■ **Your objective**
Lines from the beginning of the entries up to and including the one with "else if existsb" must be duplicated word for word; leave out all others.

■ **Information**
********************

(** The loop of [validate_arguments]; [seen] is [arguments[..index]]. *)
Fixpoint validate_arguments_from (seen args : list Argument) : result ValidationError unit :=
  match args with
  | [] => Ok tt
  | a :: args =>
      if negb (valid_key (key a)) || negb (valid_value (value a)) then Err InvalidArgument
      else if existsb (λ e, str_eqb (key e) (key a)) seen then Err DuplicateArgument
      else validate_arguments_from (seen ++ [a]) args
  end.
Definition validate_arguments (args : list Argument) : result ValidationError unit :=
  validate_arguments_from [] args.

Definition valid_hex (v : str) (minimum_bytes maximum_bytes : Z) : bool :=
  (zlen v mod 2 =? 0) &&
  ((minimum_bytes * 2 <=? zlen v) && (zlen v <=? maximum_bytes * 2)) &&
  forallb is_ascii_hexdigit v.

Definition parse_u64_argument (m : Message) (k : string) : option Z :=
  argument m k ≫= parse_uint U64_MAX.

(** [argument(k).is_some()], [parse_u64_argument(k).is_some()] and
    [matches!(argument(k), Some(..))]. *)
Definition has (m : Message) (k : string) : bool := bool_decide (is_Some (argument m k)).
Definition num (m : Message) (k : string) : bool := bool_decide (is_Some (parse_u64_argument m k)).
Definition one_of (m : Message) (k : string) (values : list string) : bool :=
  match argument m k with
  | Some v => existsb (λ w, str_eqb (lit w) v) values
  | None => false
  end.

(** The conditions of [validate_command_arguments]; every failure of one of
    them is [InvalidArgument]. *)
Definition wifi_connect_ok (m : Message) : bool :=
  let security := argument m "security" in
  let credential := argument m "credential" in
  one_of m "security" ["open"; "secured"]%string &&
  (match argument m "ssid" with Some ssid => valid_hex ssid 1 32 | None => false end) &&
  negb (bool_decide (security = Some (lit "open")) && bool_decide (is_Some credential)) &&
  negb (bool_decide (security = Some (lit "secured")) &&
        (match credential with Some v => negb (valid_hex v 1 63) | None => true end)) &&
  (zlen (arguments m) =? if bool_decide (security = Some (lit "open")) then 2 else 3).

Definition command_arguments_ok (c : KnownCommand) (m : Message) : bool :=
  match c with
  | ProtocolHello =>
      bool_decide (argument m "system" = Some (lit "mochios")) && has m "version" && has m "boot_id"
  | ProtocolWelcome =>
      bool_decide (argument m "version" = Some (lit "1")) && has m "session" && num m "heartbeat_ms"
  | GuestReady => one_of m "stage" ["firmware"; "kernel"; "userspace"; "display"; "desktop"]%string
  | GuestHeartbeat => num m "uptime_ms"
  | DeveloperBegin => num m "transaction" && num m "size"
  | DeveloperChunk => num m "transaction" && num m "offset" && has m "data"
  | DeveloperCompile | DeveloperCancel => num m "transaction"
  | DeveloperRead =>
      num m "transaction" && num m "offset" && num m "maximum" &&
      one_of m "stream" ["output"; "diagnostics"]%string
  | LinuxLaunch => has m "application" && num m "instance"
  | LinuxStageBegin => num m "instance" && has m "bundle" && num m "size" && has m "digest"
  | LinuxStageChunk => num m "instance" && num m "offset" && has m "data"
  | LinuxStageCommit | LinuxStageCancel => num m "instance"
  | LinuxPortalReset | LinuxPortalFileCommit | LinuxPortalFileCancel | LinuxPortalRelease
  | LinuxPortalExportEnd => num m "instance"
  | LinuxPortalGrant =>
      num m "instance" && num m "grant" && one_of m "access" ["read"; "write"]%string &&
      has m "path" && num m "mode"
  | LinuxPortalMkdir => num m "instance" && num m "grant" && has m "path" && num m "mode"
  | LinuxPortalFileBegin =>
      num m "instance" && num m "grant" && num m "size" && has m "path" && num m "mode"
  | LinuxPortalFileChunk => num m "instance" && num m "offset" && has m "data"
  | LinuxPortalExportBegin => num m "instance" && num m "grant"
  | LinuxPortalExportEntry => num m "instance" && num m "index"
  | LinuxPortalExportChunk =>
      num m "instance" && num m "index" && num m "offset" && num m "maximum"
  | LinuxBundleLaunch =>
      num m "instance" && has m "bundle" && has m "entry" && has m "user" && has m "writable" &&
      one_of m "network" ["none"; "client"]%string
  | LinuxWindows => num m "instance"
  | LinuxWindowInfo | LinuxClose => num m "instance" && num m "window"
  | LinuxConfigure => num m "instance" && num m "window" && (num m "width" && num m "height")
  | LinuxFrame =>
      num m "instance" && num m "window" && num m "generation" && num m "offset" && num m "maximum"
  | LinuxInput =>
      num m "instance" && num m "window" &&
      one_of m "kind" ["motion"; "button"; "key"; "scroll"; "focus"]%string &&
      num m "code" && num m "value" && num m "x" && num m "y" && num m "modifiers"
  | WifiStatus | WifiScan | WifiDisconnect => bool_decide (arguments m = [])
  | WifiSetEnabled => (zlen (arguments m) =? 1) && one_of m "enabled" ["0"; "1"]%string
  | WifiConnect => wifi_connect_ok m
  | ProtocolSync | ProtocolPing | GuestStatus | GuestStopping | GuestShutdown | GuestReboot
  | GuestPanic | HostStatus | HostPoweroff | HostReboot => true
  end.
Definition validate_command_arguments (c : KnownCommand) (m : Message)
    : result ValidationError unit :=
  ensure (command_arguments_ok c m) InvalidArgument.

********************

■ **Reply**
(** The loop of [validate_arguments]; [seen] is [arguments[..index]]. *)
Fixpoint validate_arguments_from (seen args : list Argument) : result ValidationError unit :=
  match args with
  | [] => Ok tt
  | a :: args =>
      if negb (valid_key (key a)) || negb (valid_value (value a)) then Err InvalidArgument
      else if existsb (λ e, str_eqb (key e) (key a)) seen then Err DuplicateArgument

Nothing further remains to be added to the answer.